━━━━━ Study material
Lemma defaultProfile_snoc isDefault l p :
  defaultProfile isDefault (l ++ [p]) = if isDefault p then Z.of_nat (length l) + 1 else defaultProfile isDefault l.
Proof. unfold defaultProfile. rewrite imap_app, foldl_app. simpl. by rewrite Nat.add_0_r. Qed.

(** C38: The default profiles of the file.  The profiles are numbered from 1 in the order
    of the specification, and the default for series, as that for movies, is the number
    of the last profile that the specification flags; without a flag it is 1, which is
    a profile of the file exactly when there is one. *)
Theorem bazarr_default_profile spec isDefault number :
  (isDefault, number) ∈ [(blp_DefaultForSeries, gen_SerieDefaultProfile (buildGeneralConfig spec));
                         (blp_DefaultForMovies, gen_MovieDefaultProfile (buildGeneralConfig spec))] →
  let profiles := bzs_LanguageProfiles spec in
  (∀ i p, buildLanguageProfiles profiles !! i = Some p → clp_ProfileID p = Z.of_nat i + 1) ∧
  1 ≤ number ≤ Z.max 1 (Z.of_nat (length profiles)) ∧
  match last (filter (λ p, isDefault p = true) profiles) with
  | None => number = 1
  | Some p => profiles !! Z.to_nat (number - 1) = Some p ∧
      ∀ i q, (Z.to_nat number ≤ i)%nat → profiles !! i = Some q → isDefault q = false
  end.
Proof.
  intros Hin. cbn zeta. assert (number = defaultProfile isDefault (bzs_LanguageProfiles spec)) as ->.
  { apply elem_of_cons in Hin as [[= -> ->]|[= -> ->]%list_elem_of_singleton]; done. }
  split.
  { intros i p. unfold buildLanguageProfiles. rewrite list_lookup_imap. intros (q & _ & ->)%fmap_Some. done. }
  clear Hin. induction (bzs_LanguageProfiles spec) as [|p l IH] using rev_ind; [done|].
  rewrite defaultProfile_snoc, filter_app, filter_cons, filter_nil, length_app. cbn [length].
  destruct (isDefault p) eqn:Ep.
  - rewrite decide_True by done. rewrite last_snoc. split; [lia|]. split.
    + replace (Z.to_nat _) with (length l) by lia. by rewrite lookup_app_r, Nat.sub_diag by lia.
    + intros i q Hi Hq. apply lookup_lt_Some in Hq. rewrite length_app in Hq. simpl in Hq. lia.
  - rewrite decide_False, app_nil_r by done. destruct IH as [Hb IH]. split; [lia|].
    destruct (last _) as [p'|]; [|done]. destruct IH as [Hp' Hlater]. split; [by apply lookup_app_l_Some|].
    intros i q Hi Hq. apply lookup_app_Some in Hq as [Hq|[_ Hq]]; [by eapply Hlater|].
    apply list_lookup_singleton_Some in Hq as [_ <-]. done.
Qed.
End generated.

(** ** The documents of the API (client.go) *)

Record ConnectionStatus := mkConnectionStatus {
  bcs_Status : string;
  bcs_Version : string }.

#[export] Instance FromJSON_ConnectionStatus : FromJSON ConnectionStatus := asStruct (λ l,
  vStatus ← getString "status" l;
  vVersion ← getString "version" l;
  Some (mkConnectionStatus vStatus vVersion)).

Record BazarrHealth := mkBazarrHealth {
  bzh_DiskSpace : string;
  bzh_Status : string }.

#[export] Instance FromJSON_BazarrHealth : FromJSON BazarrHealth := asStruct (λ l,
  vDiskSpace ← getString "disk_space" l;
  vStatus ← getString "status" l;
  Some (mkBazarrHealth vDiskSpace vStatus)).

Record LanguageProfileItem := mkLanguageProfileItem {
  lpi_ID : Z;
  lpi_Language : string;
  lpi_Forced : string;
  lpi_HI : string;
  lpi_AudioExclude : string }.

#[export] Instance FromJSON_LanguageProfileItem : FromJSON LanguageProfileItem := asStruct (λ l,
  vID ← getInt "id" l;
  vLanguage ← getString "language" l;
  vForced ← getString "forced" l;
  vHI ← getString "hi" l;
  vAudioExclude ← getString "audio_exclude" l;
  Some (mkLanguageProfileItem vID vLanguage vForced vHI vAudioExclude)).

Record LanguageProfile := mkLanguageProfile {
  lp_ProfileID : Z;
  lp_Name : string;
  lp_Cutoff : option Z;
  lp_Items : list LanguageProfileItem }.

#[export] Instance FromJSON_LanguageProfile : FromJSON LanguageProfile := asStruct (λ l,
  vProfileID ← getInt "profileId" l;
  vName ← getString "name" l;
  vCutoff ← getPtr asInt "cutoff" l;
  vItems ← getSlice fromJSON "items" l;
  Some (mkLanguageProfile vProfileID vName vCutoff vItems)).

Record Language := mkLanguage {
  lng_Code2 : string;
  lng_Code3 : string;
  lng_Name : string }.

#[export] Instance FromJSON_Language : FromJSON Language := asStruct (λ l,
  vCode2 ← getString "code2" l;
  vCode3 ← getString "code3" l;
  vName ← getString "name" l;
  Some (mkLanguage vCode2 vCode3 vName)).

Record Provider := mkProvider {
  prv_Name : string;
  prv_Enabled : bool;
  prv_Settings : gmap string any }.

#[export] Instance FromJSON_Provider : FromJSON Provider := asStruct (λ l,
  vName ← getString "name" l;
  vEnabled ← getBool "enabled" l;
  vSettings ← getMap "settings" l;
  Some (mkProvider vName vEnabled vSettings)).

Record SystemSettings := mkSystemSettings {
  sst_General : gmap string any;
  sst_Sonarr : gmap string any;
  sst_Radarr : gmap string any;
  sst_Auth : gmap string any;
  sst_Proxy : gmap string any;
  sst_Subsync : gmap string any;
  sst_Analytics : gmap string any;
  sst_Betaseries : gmap string any }.

#[export] Instance FromJSON_SystemSettings : FromJSON SystemSettings := asStruct (λ l,
  vGeneral ← getMap "general" l;
  vSonarr ← getMap "sonarr" l;
  vRadarr ← getMap "radarr" l;
  vAuth ← getMap "auth" l;
  vProxy ← getMap "proxy" l;
  vSubsync ← getMap "subsync" l;
  vAnalytics ← getMap "analytics" l;
  vBetaseries ← getMap "betaseries" l;
  Some (mkSystemSettings vGeneral vSonarr vRadarr vAuth vProxy vSubsync vAnalytics vBetaseries)).

Record ProviderList := mkProviderList { pls_Data : list Provider }.
#[export] Instance FromJSON_ProviderList : FromJSON ProviderList := asStruct (λ l,
  vData ← getSlice fromJSON "data" l; Some (mkProviderList vData)).

(** The members of [data]. *)
Record SystemStatus := mkSystemStatus {
  bss_BazarrVersion : string;
  bss_SonarrVersion : string;
  bss_RadarrVersion : string;
  bss_OSVersion : string;
  bss_PythonVersion : string;
  bss_StartTime : string }.

#[export] Instance FromJSON_SystemStatus : FromJSON SystemStatus := asStruct (λ l,
  vBazarr ← getString "bazarr_version" l;
  vSonarr ← getString "sonarr_version" l;
  vRadarr ← getString "radarr_version" l;
  vOS ← getString "operating_system" l;
  vPython ← getString "python_version" l;
  vStart ← getString "start_time" l;
  Some (mkSystemStatus vBazarr vSonarr vRadarr vOS vPython vStart)).

Record BazarrHealthStatus := mkBazarrHealthStatus {
  bhs_Sonarr : option ConnectionStatus;
  bhs_Radarr : option ConnectionStatus;
  bhs_Bazarr : option BazarrHealth }.

#[export] Instance FromJSON_BazarrHealthStatus : FromJSON BazarrHealthStatus := asStruct (λ l,
  vSonarr ← getPtr fromJSON "sonarr" l;
  vRadarr ← getPtr fromJSON "radarr" l;
  vBazarr ← getPtr fromJSON "bazarr" l;
  Some (mkBazarrHealthStatus vSonarr vRadarr vBazarr)).

(** An answer whose member [data] is a struct, and one where it is a slice. *)
Definition dataOf {A} `{FromJSON A} : any → option A := asStruct (getStruct "data").
Definition dataList {A} `{FromJSON A} : any → option (list A) := asStruct (getSlice fromJSON "data").

#[export] Instance ToJSON_LanguageProfileItem : ToJSON LanguageProfileItem := λ i, VMap [
  ("id", VInt (lpi_ID i)); ("language", VString (lpi_Language i)); ("forced", VString (lpi_Forced i));
  ("hi", VString (lpi_HI i)); ("audio_exclude", VString (lpi_AudioExclude i))]%string.

#[export] Instance ToJSON_LanguageProfile : ToJSON LanguageProfile := λ p, VMap [
  ("profileId", VInt (lp_ProfileID p)); ("name", VString (lp_Name p));
  ("cutoff", match lp_Cutoff p with Some n => VInt n | None => VNil end);
  ("items", VList (toJSON <$> lp_Items p))]%string.

(** Over the settings as they are, numbers included. *)
Definition providerBody (p : Provider) : any := VMap (
  [("name", VString (prv_Name p)); ("enabled", VBool (prv_Enabled p))]%string ++
  omitIf (bool_decide (prv_Settings p = ∅)) "settings" (VObject (prv_Settings p))).

(** ** The client *)

Record BazarrClient := mkBazarrClient {
  bzr_baseURL : string;
  bzr_apiKey : string }.

(** [NewClient]; [NewClientWithHTTP] differs in the transport. *)
Definition NewBazarrClient (baseURL apiKey : string) : BazarrClient := mkBazarrClient (trimSlash baseURL) apiKey.

Section client.
Context {W : Type} `{Transport W} (c : BazarrClient).

Definition bzRequest (method path : string) (body : option any) : HttpRequest :=
  mkHttpRequest method (bzr_baseURL c +:+ path)
    ([("X-API-KEY", bzr_apiKey c); ("Accept", "application/json")]%string ++
     match body with Some _ => [jsonType] | None => [] end) None
    (match body with Some v => JSONBody (toWire v) | None => NoBody end).

Definition doRequest (method path : string) (body : option any) : M W HttpResponse :=
  let* x := send "failed to create request" newJar (bzRequest method path body) in
  match x.2 with
  | NoReply e => fail e
  | Reply r => ret r
  end.

Definition statusError (r : HttpResponse) : error :=
  ("unexpected status " +:+ Itoa (hp_Status r) +:+ ": " +:+ hp_Text r)%string.

(** [Decode] with the conversion of the result. *)
Definition decodeAs {A} (conv : any → option A) (r : HttpResponse) : M W A :=
  match hp_JSON r ≫= conv with
  | Some a => ret a
  | None => fail (unmarshalError (hp_JSON r))
  end.

Definition bzGet {A} (conv : any → option A) (path : string) : M W A :=
  let* r := doRequest "GET" path None in
  if hp_Status r =? 200 then decodeAs conv r else fail (statusError r).

(** A request that changes something: any status of 2xx will do. *)
Definition change (method path : string) (body : option any) : M W HttpResponse :=
  if match body with Some v => marshalable v | None => true end then
    let* r := doRequest method path body in
    if (hp_Status r <? 200) || (300 <=? hp_Status r) then fail (statusError r) else ret r
  else fail ("failed to marshal request body: " +:+ marshalError (default VNil body))%string.

Definition bzPost {A} (conv : any → option A) (path : string) (body : option any) : M W A :=
  let* r := change "POST" path body in decodeAs conv r.
Definition bzPostOnly (path : string) (body : option any) : M W unit := change "POST" path body ;;; ret tt.
Definition bzPatch (path : string) (body : any) : M W unit := change "PATCH" path (Some body) ;;; ret tt.
Definition bzDelete (path : string) : M W unit := change "DELETE" path None ;;; ret tt.

Definition profilesPath : string := "/api/system/languages/profiles".
Definition profilePath (id : Z) : string := (profilesPath +:+ "/" +:+ Itoa id)%string.

Definition GetSystemStatus : M W SystemStatus := failedTo "get system status" (bzGet dataOf "/api/system/status").
Definition bzGetHealth : M W BazarrHealthStatus := failedTo "get health status" (bzGet dataOf "/api/system/health").
Definition GetLanguages : M W (list Language) := failedTo "get languages" (bzGet dataList "/api/system/languages").
Definition GetLanguageProfiles : M W (list LanguageProfile) :=
  failedTo "get language profiles" (bzGet dataList profilesPath).
Definition CreateLanguageProfile (profile : LanguageProfile) : M W LanguageProfile :=
  failedTo "create language profile" (bzPost dataOf profilesPath (Some (toJSON profile))).
Definition UpdateLanguageProfile (profile : LanguageProfile) : M W unit :=
  failedTo "update language profile" (bzPatch (profilePath (lp_ProfileID profile)) (toJSON profile)).
Definition DeleteLanguageProfile (profileID : Z) : M W unit :=
  failedTo "delete language profile" (bzDelete (profilePath profileID)).
Definition GetProviders : M W (list Provider) :=
  let* l := failedTo "get providers" (bzGet fromJSON "/api/providers") in ret (pls_Data l).
Definition UpdateProviders (providers : list Provider) : M W unit :=
  failedTo "update providers" (bzPostOnly "/api/providers" (Some (VList (providerBody <$> providers)))).
Definition GetSettings : M W SystemSettings := failedTo "get settings" (bzGet dataOf "/api/system/settings").
Definition UpdateSettings (settings : gmap string any) : M W unit :=
  failedTo "update settings" (bzPostOnly "/api/system/settings" (Some (VObject settings))).
Definition bzTestConnection : M W unit := GetSystemStatus ;;; ret tt.
Definition bzGetVersion : M W string := let* status := GetSystemStatus in ret (bss_BazarrVersion status).

Definition SearchSubtitles (itemType : string) (itemID : Z) (language : string) : M W unit :=
  let params := <["language"%string := language]>
    (<[(itemType +:+ "id")%string := Itoa itemID]> {["action"%string := "search"%string]}) in
  failedTo "search subtitles" (bzPostOnly ("/api/subtitles?" +:+ encodeValues params) None).
End client.

(** ** Witnesses *)
Module ExampleBazarr.

(** A serialization that shows how many profiles there are. *)
#[export] Instance exampleText : BazarrText := {|
  urlError s := ("parse " +:+ s)%string;
  marshalYAML f := Ret ("profiles: " +:+ Itoa (Z.of_nat (length (bf_Languages f))))%string |}.

Definition english (isDefault : bool) : BazarrLanguageProfile :=
  mkBazarrLanguageProfile "English" [mkBazarrLanguage "en" false true] isDefault false.
Definition german : BazarrLanguageProfile :=
  mkBazarrLanguageProfile "German" [mkBazarrLanguage "de" false false; mkBazarrLanguage "en" true false] true true.

Definition exampleSpec : BazarrConfigSpec :=
  mkBazarrConfigSpec "" None (mkBazarrConnectionSpec "http://sonarr:8989" (Some (mkSecretKeySelector "sonarr" "")) "")
    (mkBazarrConnectionSpec "https://radarr.example:443/radarr" None "") [english true; german; english false]
    [mkBazarrProvider "opensubtitlescom" "me" (Some (mkSecretKeySelector "subs" "")) None; mkBazarrProvider "podnapisi" "" None None]
    (Some (mkAuthenticationSpec "basic" "admin" (Some (mkSecretKeySelector "login" "")) "")) "" (Some (mkLocalObjectReference "bazarr-config")) None.
Definition exampleInput : GeneratorInput :=
  mkGeneratorInput exampleSpec "sonarr-key" "" {["opensubtitlescom" := mkProviderSecrets "pw" ""]}%string "secret".
End ExampleBazarr.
━━━━━━━━━━
*Exercise aim:*
Give back exactly the lines above, from the line containing "#[export] Instance ToJSON_LanguageProfile : ToJSON" through the line containing "(match body with", with both end lines and nothing more.

*Answer to the exercise:*
#[export] Instance ToJSON_LanguageProfile : ToJSON LanguageProfile := λ p, VMap [
  ("profileId", VInt (lp_ProfileID p)); ("name", VString (lp_Name p));
  ("cutoff", match lp_Cutoff p with Some n => VInt n | None => VNil end);
  ("items", VList (toJSON <$> lp_Items p))]%string.

(** Over the settings as they are, numbers included. *)
Definition providerBody (p : Provider) : any := VMap (
  [("name", VString (prv_Name p)); ("enabled", VBool (prv_Enabled p))]%string ++
  omitIf (bool_decide (prv_Settings p = ∅)) "settings" (VObject (prv_Settings p))).

(** ** The client *)

Record BazarrClient := mkBazarrClient {
  bzr_baseURL : string;
  bzr_apiKey : string }.

(** [NewClient]; [NewClientWithHTTP] differs in the transport. *)
Definition NewBazarrClient (baseURL apiKey : string) : BazarrClient := mkBazarrClient (trimSlash baseURL) apiKey.

Section client.
Context {W : Type} `{Transport W} (c : BazarrClient).

Definition bzRequest (method path : string) (body : option any) : HttpRequest :=
  mkHttpRequest method (bzr_baseURL c +:+ path)
    ([("X-API-KEY", bzr_apiKey c); ("Accept", "application/json")]%string ++
     match body with Some _ => [jsonType] | None => [] end) None
    (match body with Some v => JSONBody (toWire v) | None => NoBody end).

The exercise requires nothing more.